Nuevas disciplinas como la medicina, la psicología, la sociología, la historia… nos permiten conocernos mejor a nivel somático, psicológico (mundo de los deseos, tendencias inconscientes…) y relacional. El desarrollo del conocimiento en estos últimos años ha sido realmente exponencial. Ahora bien, la ciencia tiene unos límites que no puede sobrepasar. La ciencia nos describe el qué, el cómo y el cuándo de las cosas; pero no puede explicarnos el porqué y el para qué de las mismas. Ahí entra en juego la fe.
Las diferentes disciplinas científicas permiten la razonabilidad de la fe y facilitan una hermenéutica contextualizada. La interpretación bíblica requiere el apoyo de la paleontología, la historia, la sociología, la lingüística… a fin de otorgar el correcto sentido a los textos. La contribución de los distintos saberes, en el ámbito de lo religioso, evita que el acto de creer se convierta en un “suicidio intelectual”.
Si la ciencia permite la razonabilidad de la fe, ésta ilumina aquellos aspectos a los que la ciencia no alcanza. La ciencia no puede explicarnos hoy nada anterior al Big Bang, si todo tiene algún sentido o es puro azar. Si la vida o la historia apuntan a un fin superior y trascendente o se agotan en sí mismas. La ciencia no puede responder a las denominadas preguntas últimas: de dónde procedemos, cuál es nuestro lugar en el concierto cósmico, si la muerte es la última palabra, si la vida tiene algún sentido…
La fe nos permite considerar como razonable que tras la realidad cosmológica y antropológica exista un creador, que el universo, el mundo, la vida… tienen una orientación final. La fe amplía el conocimiento de la naturaleza humana más allá de las aportaciones de la psicología. La fe proporciona esperanza superadora de los optimismos antropológicos que la realidad se encarga de desmentir.

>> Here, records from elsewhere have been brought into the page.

(* ===== verification/Crypto.v ===== *)
(** * Cryptographic interfaces

    The hash functions of the [sha3] crate and the Falcon backend ([fn-dsa])
    are parameters of the development: classes that the components which hash
    and verify are stated against. [Sha3Laws] states the one documented fact
    used of the hashes, their digest sizes. On top of them, the modelled
    wrappers of crates/atho-core/src/crypto/hash.rs and
    crates/atho-crypto/src/falcon.rs. *)
From stdpp Require Import options.
From S2P Require Import Prelude Bytes Constants.

(** The two digests of the [sha3] crate that src/ uses. *)
Class Sha3 := {
  sha3_256 : bytes -> bytes;
  sha3_384 : bytes -> bytes;
}.

(** Digest sizes, as the crate documents them. *)
Class Sha3Laws (H : Sha3) : Prop := {
  sha3_256_length bs : length (sha3_256 bs) = 32%nat;
  sha3_384_length bs : length (sha3_384 bs) = 48%nat;
}.

(* src: hash.rs:25-35 sha3_384_chunks *)
Definition sha3_384_chunks `{Sha3} (chunks : list bytes) : bytes := sha3_384 (mjoin chunks).

(** The decoder and verifier of [fn_dsa::VerifyingKey512]: message, domain
    context and signature to a verdict. *)
Class FalconBackend := {
  verifying_key : Type;
  verifying_key_decode : bytes -> option verifying_key;
  verifying_key_verify : verifying_key -> bytes -> bytes -> bytes -> bool;
}.


(* src: crypto_error.rs:12-21 CryptoError *)
Inductive CryptoError :=
| BackendUnavailable
| InvalidKeyLength
| OperationFailed.

(* src: falcon.rs:190-193 public_key_len_ok *)
Definition public_key_len_ok (len : Z) : bool := len =? FALCON_512_PUBLIC_KEY_BYTES.
(* src: falcon.rs:195-198 secret_key_len_ok *)
Definition secret_key_len_ok (len : Z) : bool := len =? FALCON_512_SECRET_KEY_BYTES.
(* src: falcon.rs:200-203 signature_len_ok *)
Definition signature_len_ok (len : Z) : bool := len =? FALCON_512_SIGNATURE_BYTES.

(* src: falcon.rs:205-212 validate_key_lengths *)
Definition validate_key_lengths (public_key secret_key : bytes) : result CryptoError unit :=
  if negb (public_key_len_ok (zlen public_key)) || negb (secret_key_len_ok (zlen secret_key))
  then Err InvalidKeyLength
  else Ok tt.

(* src: falcon.rs:221-226 decode_verifying_key *)
Definition decode_verifying_key `{FalconBackend} (bs : bytes) : result CryptoError verifying_key :=
  _ ← reject_if (negb (public_key_len_ok (zlen bs))) InvalidKeyLength;
  ok_or (verifying_key_decode bs) OperationFailed.

(* src: falcon.rs:301-323 verify *)
Definition falcon_verify `{FalconBackend} (domain_label public_key message signature : bytes) :
    result CryptoError bool :=
  match decode_verifying_key public_key with
  | Ok key =>
      if negb (signature_len_ok (zlen signature)) then Ok false
      else Ok (verifying_key_verify key signature domain_label message)
  | Err InvalidKeyLength | Err OperationFailed => Ok false
  | Err err => Err err
  end.

(** A verdict is always reached: the backend-unavailable error of the
    signature of [verify] is never produced by it. *)
Lemma falcon_verify_total `{FalconBackend} dom pk msg sg :
  exists b, falcon_verify dom pk msg sg = Ok b.
Proof.
  unfold falcon_verify, decode_verifying_key, reject_if.
  destruct (negb (public_key_len_ok (zlen pk))); cbn; [eauto|].
  destruct (verifying_key_decode pk); cbn; [|eauto].
  destruct (negb (signature_len_ok (zlen sg))); eauto.
Qed.

(** ** Concrete instances for the witnesses

    A checksum behind zeros, so that proof of work is immediate, and a verifier
    that accepts. *)
Definition checksum (bs : bytes) : Z :=
  fold_left (fun h b => (h * 257 + byte_to_Z b + 1) mod 2305843009213693951) bs 0.
Definition checksum_sha3 : Sha3 :=
  {| sha3_256 := fun bs => zeros 24 ++ le_bytes 8 (checksum bs);
     sha3_384 := fun bs => zeros 40 ++ le_bytes 8 (checksum bs) |}.
Lemma checksum_sha3_laws : Sha3Laws checksum_sha3.
Proof. split; intros bs; cbn [checksum_sha3 Crypto.sha3_256 Crypto.sha3_384]; by rewrite length_app, le_bytes_length. Qed.

Definition accepting_falcon : FalconBackend :=
  {| verifying_key := bytes; verifying_key_decode := Some; verifying_key_verify := fun _ _ _ _ => true |}.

Plantear el raciocinio y la fe como opuestos es no tener en consideración la totalidad antropológica. Negar el papel del conocimiento filosófico, científico… o la dimensión de la espiritualidad y la fe es un reduccionismo con graves consecuencias, dada la limitación de horizontes vitales y existenciales que provoca. Ciencia y fe deben ser percibidas en una posición de necesaria complementariedad. Ya San Agustín de Hipona expresaba en sus sermones: Creo para entender y entiendo para creer.